Many people know the faces of their forebears from photo albums, but what did their voices sound like? Friedrich Dierks is lucky enough to know how his great-grandfather spoke. The family knew that there was a recording of Hinrich Dierks’s voice in the Humboldt-Universität’s Sound Archives that had been made in 1936. When his great-grandson requested a digital copy he learnt that his great-grandfather’s voice was to play a part in the projected Humboldt Lab exhibition.
By a lucky coincidence Friedrich Dierks knows a great deal about his great-grandfather’s life and has historic photos that he made available for the exhibition.
Hinrich Dierks, born in 1867, was an enterprising man. He circumnavigated the world as a ship’s clerk and went on to become a senior civil servant in the Reich Navy Department. Yet he maintained close ties with his rural farming origins.
The Dialects of Bygone Days
The exhibition’s curators know quite a lot about Hinrich Dierks, due in part to the contact with his great-grandson. That is not the case with many people whose voices were recorded in the 1920s or 1940s. “That is why we were keen to find as many descendants as possible, says Antonia von Trott zu Solz. She is a linguist in charge of the Sound Archives presentation in the Humboldt Lab. The Archives have a collection of about 7,500 shellac records, wax cylinders and tapes. They include recordings of, say, the voices of well-known public figures of the German Empire and the Weimar Republic. But the core of the recordings in the Archives consists of a documentation of a wide range of languages and dialects.
“Some are the sole remaining testimony to language variants that no longer exist,” says Antonia von Trott zu Solz. A case in point is the recordings made in the Gottschee area of Slovenia. Resettlement processes have led to this language island largely disappearing, she explains. Recordings of this kind are important for minorities scattered around other countries to learn more about their history.
The Origin of the Voice Recordings
There are over 700 recordings of German dialect speakers made between the 1920s and 1940s. The recordings were made – for the most part voluntarily – either in the speaker’s home village or in recording studios in Berlin or Marburg.

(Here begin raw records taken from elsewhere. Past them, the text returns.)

(** The theorem on a store that already holds a file, with other bytes,
    under the hash of [hello]: the stream is taken, the file stays. *)
Lemma storeFileFromStream_keeps_existing_content_witness :
  files corruptDisk !! destPath storageDir helloSha1 = Some (text "HELLO") /\
  files (snd (storeFileFromStream storageDir
                [DsData (text "hello"); DsData (text newline); DsFinished] 999 false
                "AbCdEfGhIj" "KlMnO" corruptDisk))
    !! destPath storageDir helloSha1 = Some (text "HELLO").
Proof.
  pose proof (storeFileFromStream_keeps_existing_content storageDir [text "hello"; text newline]
                999 "AbCdEfGhIj" "KlMnO" corruptDisk (text "HELLO") tableSha1_length eq_refl)
    as (_ & Kept & _).
  split; [reflexivity | exact Kept].
Defined.

(** The theorem on [hello] declared with seven bytes. *)
Lemma storeFileFromStream_wrong_declared_size_witness :
  settled (fst (storeFileFromStream storageDir
                  [DsData (text "hello"); DsData (text newline); DsFinished] 7 false
                  "AbCdEfGhIj" "KlMnO" emptyDisk))
    = Some (Throws (UnexpectedSizeAfterRenaming (destPath storageDir helloSha1) 6 7)) /\
  fileStored (snd (storeFileFromStream storageDir
                     [DsData (text "hello"); DsData (text newline); DsFinished] 7 false
                     "AbCdEfGhIj" "KlMnO" emptyDisk))
    = [].
Proof.
  assert (7 <> Z.of_nat (length (concat [text "hello"; text newline]))) as Wrong
    by (vm_compute; discriminate).
  pose proof (storeFileFromStream_wrong_declared_size storageDir [text "hello"; text newline]
                7 "AbCdEfGhIj" "KlMnO" emptyDisk Wrong eq_refl)
    as (Rejected & _ & Quiet).
  split; [exact Rejected | exact Quiet].
Defined.

(** The theorem on the chunk [abc] taken twice. *)
Lemma concatenate_installs_the_concatenation_witness :
  fst (concatenateChunksAndStoreResult storageDir otherSha1 [abcSha1; abcSha1]
         "AbCdEfGhIj" chunkDisk)
    = Returns tt /\
  findFile storageDir
    (snd (concatenateChunksAndStoreResult storageDir otherSha1 [abcSha1; abcSha1]
            "AbCdEfGhIj" chunkDisk))
    (sha1Key otherSha1)
  = {| found := true; size := 6; localFilePath := Some (destPath storageDir otherSha1) |}.
Proof.
  assert (chunkStored storageDir (files chunkDisk) abcSha1 (text "abc")) as Have
    by (split; [reflexivity | split; [reflexivity | discriminate]]).
  assert (Forall2 (chunkStored storageDir (files chunkDisk)) [abcSha1; abcSha1]
            [text "abc"; text "abc"]) as Both
    by (repeat (constructor; [exact Have|]); constructor).
  pose proof (concatenate_installs_the_concatenation storageDir chunkDisk otherSha1
                [abcSha1; abcSha1] [text "abc"; text "abc"] "AbCdEfGhIj" eq_refl eq_refl
                Both eq_refl)
    as (Returned & _ & _ & Found).
  split; [exact Returned | exact Found].
Defined.

(** The theorem on an empty store. *)
Lemma concatenate_missing_chunk_touches_nothing_witness :
  exists c,
    concatenateChunksAndStoreResult storageDir helloSha1 [abcSha1] "AbCdEfGhIj" emptyDisk
    = (Throws (MissingChunk c), emptyDisk).
Proof.
  assert (Exists (fun c => found (findFile storageDir emptyDisk (sha1Key c)) = false) [abcSha1])
    as Missing by (constructor; reflexivity).
  destruct (concatenate_missing_chunk_touches_nothing storageDir emptyDisk helloSha1 [abcSha1]
              "AbCdEfGhIj" eq_refl Missing)
    as (before & c & after & _ & _ & _ & Thrown).
  exists c. exact Thrown.
Defined.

Some of the samples of German speech or song were recorded during WWII in resettlement camps for “ethnic Germans” who were considered to be German but lived beyond the borders of the Reich. “They often contributed toward National Socialist propaganda with statements that conformed to Nazi views,” von Trott zu Solz says.
Significant though these recordings may be for modern research, the origin of another part of the collection is problematic. When Hinrich Dierks made his recording the Institute of Speech Research was already part of an anti-Semitic university that had been brought into line by the Nazis. Many faculty members were members of the National Socialist party and played an active part in National Socialist teaching and research.

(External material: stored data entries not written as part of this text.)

(** [Array.prototype.sort] with a comparator: the sort is stable
    (ECMAScript 2019), and [a] stays before [b] unless [cmp a b > 0].
    The model is the stable insertion sort; [sort_unique] below shows that
    for the comparators of this code base any stable sort gives the same
    list. *)
Fixpoint insert {A : Type} (cmp : A -> A -> Z) (x : A) (l : list A) : list A :=
  match l with
  | [] => [x]
  | y :: l' => if 0 <? cmp x y then y :: insert cmp x l' else x :: y :: l'
  end.

Fixpoint sort {A : Type} (cmp : A -> A -> Z) (l : list A) : list A :=
  match l with
  | [] => []
  | x :: l' => insert cmp x (sort cmp l')
  end.

(** The comparator [(a, b) => key(b) - key(a)]: descending by [key]. *)
Definition descending {A : Type} (key : A -> Z) (a b : A) : Z := key b - key a.

(** The comparator [(a, b) => key(a) - key(b)]: ascending by [key]. *)
Definition ascending {A : Type} (key : A -> Z) (a b : A) : Z := key a - key b.

(** [x || 0] on a number that may be [undefined]. *)
Definition orZero (x : option Z) : Z := default 0 x.

(** Truthiness of an optional number: [undefined] and [0] are falsy. *)
Definition truthy (x : option Z) : bool :=
  match x with
  | Some v => negb (v =? 0)
  | None => false
  end.

(** A [Map] with string keys, in insertion order: [set] on a key that is
    present replaces the value in place, on a new key appends. *)
Fixpoint map_get {V : Type} (k : string) (m : list (string * V)) : option V :=
  match m with
  | [] => None
  | (k', v) :: m' => if String.eqb k' k then Some v else map_get k m'
  end.

Fixpoint map_set {V : Type} (k : string) (v : V) (m : list (string * V))
  : list (string * V) :=
  match m with
  | [] => [(k, v)]
  | (k', v') :: m' =>
      if String.eqb k' k then (k, v) :: m' else (k', v') :: map_set k v m'
  end.

Definition map_delete {V : Type} (k : string) (m : list (string * V))
  : list (string * V) :=
  List.filter (fun e => negb (String.eqb (fst e) k)) m.

Definition map_values {V : Type} (m : list (string * V)) : list V :=
  List.map snd m.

Many of the non-German recordings were made in WWI and WWII prisoner of war camps. In this situation of constraint PoW soldiers, mainly from French and British colonies, spoke in their native languages – classified as exotic – into the gramophone. Contact with descendants of those whose voices were recorded might help to clarify the circumstances and reveal more about the people whose voices we can still hear today.
In the Humboldt Lab the history of the Archives and the connection between politics, power and the media are examined. The recordings are also exciting because they provide an insight into cultural techniques that are now partly unknown. They include six recordings that deal with agriculture, including the recording made by Hinrich Dierks. Someone who does not speak Plattdeutsch will understand only scraps of his three-minute discourse. “There’s something I can talk about,” he begins, going on to mention spinning machines and cloth.
The passage in which he talks, in Low German dialect, about growing flax is taken from a book he wrote entitled “About Your Fathers’ Daily Tasks”. Dierks was worried that knowledge about farming techniques and his dialect might be lost. To unaccustomed ears the language and content do indeed seem strange today. “That testifies not only to linguistic change but also to a cultural change,” says Antonia von Trott.

The Life of Hinrich Dierks
Listening to his great-grandfather talking was a strange experience, Friedrich Dierks says. “The sound quality was as if he had recorded it today.” The vivid impression conveyed by the recording matched the image that he had of his great-grandfather. “I feel he was a man who was good at telling stories.”
His great-grandfather became a legend for another reason. “He rose from being a farmer to a senior civil service job at the Reich Navy Department,” Friedrich Dierks notes. That made him the epitome of an enormous social ascent.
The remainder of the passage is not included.